We analysed the call timing information using the GLM point-process model of [7], with specific configuration described in the electronic supplementary material (hereafter referred to as GLMpp). Our main unit of analysis was each 60 min recording session as a whole, although we also analysed each 15 min segment separately, to investigate whether there was continuity or change of communication patterns throughout a session. We determined from preliminary tests that 15 min was the smallest region we could use to have enough calls for a stable analysis.

We used penalized maximum-likelihood (maximum a posteriori) optimization to fit the model parameters to each dataset. We fitted two models to each of our 60 min sessions—one combining influences in additive fashion, one in multiplicative fashion—and used an odds-ratio test to select the most appropriate model. In all cases, the additive model was favoured. More details on the modelling are given in the electronic supplementary material. Our source code to perform analyses and generate figures is available online (see ‘Data accessibility’, point (iii)).
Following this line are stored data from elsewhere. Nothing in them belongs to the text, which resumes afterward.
(* ===== verification/FileNames.v ===== *)
(** * Names of table files (rocksdb [file/filename.cc])

    A table file is named by its number, with at least six digits; the
    compaction service names its input files this way, and the worker turns the
    names back into numbers. *)
From S2P Require Import Prelude CppString OptionText.
Local Open Scope Z_scope.

(** The format [%06llu]. *)
Definition pad6 (s : bytes) : bytes := replicate (6 - length s) Byte.x30 ++ s.
Definition MakeFileName (number : Z) (suffix : bytes) : bytes := pad6 (to_string number) ++ Byte.x2e :: suffix.
Definition MakeTableFileName (number : Z) : bytes := MakeFileName number (str "sst").
Definition MakeTableFileNameIn (path : bytes) (number : Z) : bytes := path ++ str "/" ++ MakeTableFileName number.
(** Digits from the last one on, with the weight of the next one. *)
Fixpoint number_loop (s : bytes) (number base : Z) : Z :=
  match s with
  | b :: s => if is_digit b then number_loop s (u64 (number + u64 ((b2z b - 48) * base))) (u64 (base * 10)) else number
  | [] => number
  end.
Definition TableFileNameToNumber (name : bytes) : Z :=
  match rfind Byte.x2e name with
  | Some pos => number_loop (rev (take pos name)) 0 1
  | None => 0
  end.
(** The last of the paths stands for all that do not exist. *)
Definition TableFileName (db_paths : list bytes) (number : Z) (path_id : nat) : res bytes :=
  let* _ := assert_ (0 <? number) in
  let* path := deref (match db_paths !! path_id with Some p => Some p | None => list.last db_paths end) in
  Ok (MakeTableFileNameIn path number).

(** ** Round trip *)
Lemma number_loop_digits s : forallb is_digit s = true → ∀ number k, number_loop (rev s) (u64 number) (u64 (10 ^ Z.of_nat k)) = u64 (number + parse_dec 0 s * 10 ^ Z.of_nat k).
Proof.
  induction s as [|b s IH] using rev_ind; intros Hs number k; [cbn; by rewrite Z.add_0_r|]. rewrite forallb_app in Hs. apply andb_true_iff in Hs as [Hs Hb]. cbn [forallb] in Hb. rewrite andb_true_r in Hb.
  rewrite rev_app_distr. cbn [rev app number_loop]. rewrite Hb. rewrite parse_dec_app by done.
  replace (u64 (u64 number + u64 ((b2z b - 48) * u64 (10 ^ Z.of_nat k)))) with (u64 (number + (b2z b - 48) * 10 ^ Z.of_nat k)).
  2: { unfold u64. rewrite Zplus_mod_idemp_l, Zplus_mod_idemp_r. rewrite <- (Zplus_mod_idemp_r ((b2z b - 48) * (10 ^ Z.of_nat k mod 2 ^ 64))). rewrite Zmult_mod_idemp_r. by rewrite Zplus_mod_idemp_r. }
  replace (u64 (u64 (10 ^ Z.of_nat k) * 10)) with (u64 (10 ^ Z.of_nat (S k))).
  2: { unfold u64. rewrite Zmult_mod_idemp_l. f_equal. rewrite Nat2Z.inj_succ, Z.pow_succ_r by lia. lia. }
  rewrite IH by done. f_equal. rewrite Nat2Z.inj_succ, Z.pow_succ_r by lia. lia.
Qed.
Lemma parse_dec_zeros n s : parse_dec 0 (replicate n Byte.x30 ++ s) = parse_dec 0 s.
Proof. induction n as [|n IH]; [done|]. cbn [replicate app parse_dec]. exact IH. Qed.
Lemma table_name_number n : in_u 64 n → TableFileNameToNumber (MakeTableFileName n) = n.
Proof.
  intros Hn. unfold TableFileNameToNumber, MakeTableFileName, MakeFileName. set (digits := pad6 (to_string n)). change (digits ++ Byte.x2e :: str "sst") with (digits ++ [Byte.x2e] ++ str "sst"). rewrite rfind_last by (apply (bool_decide_unpack _); vm_compute; done). rewrite take_app_length. unfold digits.
  unfold to_string. rewrite (proj2 (Z.ltb_ge _ _)) by lia. destruct (dec_spec 20 n) as (Hd & _ & Hp); [lia|lia|]. unfold pad6. set (k := (6 - length (dec 20 n))%nat).
  assert (Hz : forallb is_digit (replicate k Byte.x30 ++ dec 20 n) = true) by (rewrite forallb_app, Hd, andb_true_r; clear; by induction k).
  pose proof (number_loop_digits _ Hz 0 0) as H. change (u64 (10 ^ Z.of_nat 0)) with 1 in H. change (u64 0) with 0 in H. rewrite H, parse_dec_zeros, Hp. rewrite Z.add_0_l, Z.pow_0_r, Z.mul_1_r. by rewrite u64_id.
Qed.
Lemma table_name_shown n : MakeTableFileName n ≠ [].
Proof. unfold MakeTableFileName, MakeFileName. by destruct (pad6 (to_string n)). Qed.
The GLMpp model, after fitting to a dataset, yields a continuous curve (a ‘kernel’) for each directed pairwise influence. For four birds, this gives 16 kernels, four of which represent self–self influence and 12 of which represent self–other influence. In order to make quantitative and visual comparisons, we summarized kernels in two main ways. Firstly, we aggregated self–self and self–other kernels separately to look for general tendencies that might emerge independent of bird identity. Secondly, we applied principal components analysis (PCA) to the kernels to project them into a two-dimensional space summarizing the main dimensions of variation among kernels. Our model for each kernel has many degrees of freedom, to allow for many possible shapes, and this high dimensionality could lead to overfitting problems when performing tests of similarity/difference between kernels. We therefore used the two-dimensional PCA projection when testing for consistency within/between sessions and within/between social relationship types, as well as for visualization. When applying PCA we did not centre the kernels (by subtracting the mean), which has the advantage that the axis origin retains its meaning as zero influence. In the PCA space, therefore, the distance from the origin can be considered a simple summary of the magnitude of influence represented by a given kernel.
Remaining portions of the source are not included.